What to work on:
Pick up at the line with "Lemma covers_over facts". Write it out exactly, along with each later line through the end of the data, and nothing more.

Collected data:
++++++
(** Two neighbours of the bounds, and what lies between them. *)
Definition neighbours (facts : list Fact) (lo hi : float) : Prop := (lo, hi) ∈ zip (bounds_of facts) (tail (bounds_of facts)).
Lemma zip_tail_split (l : list float) lo hi :
  Forall number l → StronglySorted flt_lt l → (lo, hi) ∈ zip l (tail l) →
  lo ∈ l ∧ hi ∈ l ∧ (key lo < key hi)%Z ∧ ∀ c, c ∈ l → (key c <= key lo)%Z ∨ (key hi <= key c)%Z.
Proof.
  intros Hn Hs. induction Hs as [|a l Hs IH Hf]; cbn; [by intros ?%not_elem_of_nil|]. apply Forall_cons in Hn as [Ha Hn].
  assert (Hlt : ∀ c, c ∈ l → (key a < key c)%Z).
  { intros c Hc. rewrite Forall_forall in Hf, Hn. specialize (Hf c Hc). unfold flt_lt in Hf. rewrite ltb_num in Hf by (done || by apply Hn). lia. }
  destruct l as [|b l]; cbn [zip_with]; [by intros ?%not_elem_of_nil|]. intros [[= -> ->]|H]%elem_of_cons.
  - split_and!; [by left|right; by left|apply Hlt; by left|]. intros c [-> | [-> | Hc]%elem_of_cons]%elem_of_cons; [lia|lia|].
    right. apply StronglySorted_inv in Hs as [_ Hs]. rewrite Forall_forall in Hs. specialize (Hs c Hc). unfold flt_lt in Hs. rewrite ltb_key in Hs. lia.
  - destruct (IH Hn H) as (H1 & H2 & H3 & H4). split_and!; [by right|by right|done|]. intros c [-> | Hc]%elem_of_cons; [|by apply H4].
    left. specialize (Hlt lo H1). lia.
Qed.
Lemma zip_tail_exists (l : list float) x a b :
  Forall number l → StronglySorted flt_lt l → a ∈ l → b ∈ l → (key a < key x < key b)%Z → (∀ c, c ∈ l → key c ≠ key x) →
  ∃ lo hi, (lo, hi) ∈ zip l (tail l) ∧ (key lo < key x < key hi)%Z.
Proof.
  intros Hn Hs. revert a b. induction Hs as [|c l Hs IH Hf]; intros a b Ha Hb Hx Hne; [by apply not_elem_of_nil in Ha|].
  apply Forall_cons in Hn as [Hc Hn].
  assert (Hlt : ∀ d, d ∈ l → (key c < key d)%Z).
  { intros d Hd. rewrite Forall_forall in Hf, Hn. specialize (Hf d Hd). unfold flt_lt in Hf. rewrite ltb_num in Hf by (done || by apply Hn). lia. }
  apply elem_of_cons in Hb as [-> | Hb].
  { exfalso. apply elem_of_cons in Ha as [-> | Ha]; [lia|]. specialize (Hlt _ Ha). lia. }
  destruct l as [|d l]; [by apply not_elem_of_nil in Hb|]. cbn [tail zip_with]. assert (Hd : key d ≠ key x) by (apply Hne; right; by left).
  destruct (decide (key x < key d)%Z) as [Hxd|Hxd].
  - exists c, d. split; [by left|]. split; [|lia]. apply elem_of_cons in Ha as [-> | Ha]; [lia|]. specialize (Hlt _ Ha). lia.
  - destruct (IH Hn d b) as (lo & hi & Hin & Hk); [by left|done|lia|intros e He; apply Hne; by right|]. exists lo, hi. split; [by right|done].
Qed.

(** The facts strictly over a price. *)
Definition over (x : float) (f : Fact) : bool := (f_Low f <? x)%float && (x <? f_High f)%float.
Definition off_bounds (facts : list Fact) (x : float) : Prop := number x ∧ ∀ f, f ∈ facts → key (f_Low f) ≠ key x ∧ key (f_High f) ≠ key x.
Lemma covers_over facts lo hi x :
  Forall bounded facts → neighbours facts lo hi → number x → (key lo < key x < key hi)%Z →
  List.filter (covers lo hi) facts = List.filter (over x) facts.
Proof.
  intros Hb Hz Hx Hk. destruct (bounds_spec facts Hb) as (N & S & I & C). destruct (zip_tail_split _ _ _ N S Hz) as (H1 & H2 & H3 & H4).
  apply filter_ext_in. intros f Hf. apply list_elem_of_In in Hf. destruct (C f Hf) as [(c & Hc & Ec) (d & Hd & Ed)].
  rewrite Forall_forall in Hb. rewrite Forall_forall in N. destruct (Hb f Hf) as [B1 B2]. specialize (H4 c Hc) as Hc4. specialize (H4 d Hd) as Hd4.
  unfold covers, over. rewrite !leb_num, !ltb_num by (done || by apply N).
  destruct (Z.leb_spec (key (f_Low f)) (key lo)), (Z.ltb_spec (key (f_Low f)) (key x)), (Z.leb_spec (key hi) (key (f_High f))),
    (Z.ltb_spec (key x) (key (f_High f))); cbn; try done; lia.
Qed.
++++++
Solution for this exercise:
Lemma covers_over facts lo hi x :
  Forall bounded facts → neighbours facts lo hi → number x → (key lo < key x < key hi)%Z →
  List.filter (covers lo hi) facts = List.filter (over x) facts.
Proof.
  intros Hb Hz Hx Hk. destruct (bounds_spec facts Hb) as (N & S & I & C). destruct (zip_tail_split _ _ _ N S Hz) as (H1 & H2 & H3 & H4).
  apply filter_ext_in. intros f Hf. apply list_elem_of_In in Hf. destruct (C f Hf) as [(c & Hc & Ec) (d & Hd & Ed)].
  rewrite Forall_forall in Hb. rewrite Forall_forall in N. destruct (Hb f Hf) as [B1 B2]. specialize (H4 c Hc) as Hc4. specialize (H4 d Hd) as Hd4.
  unfold covers, over. rewrite !leb_num, !ltb_num by (done || by apply N).
  destruct (Z.leb_spec (key (f_Low f)) (key lo)), (Z.ltb_spec (key (f_Low f)) (key x)), (Z.leb_spec (key hi) (key (f_High f))),
    (Z.ltb_spec (key x) (key (f_High f))); cbn; try done; lia.
Qed.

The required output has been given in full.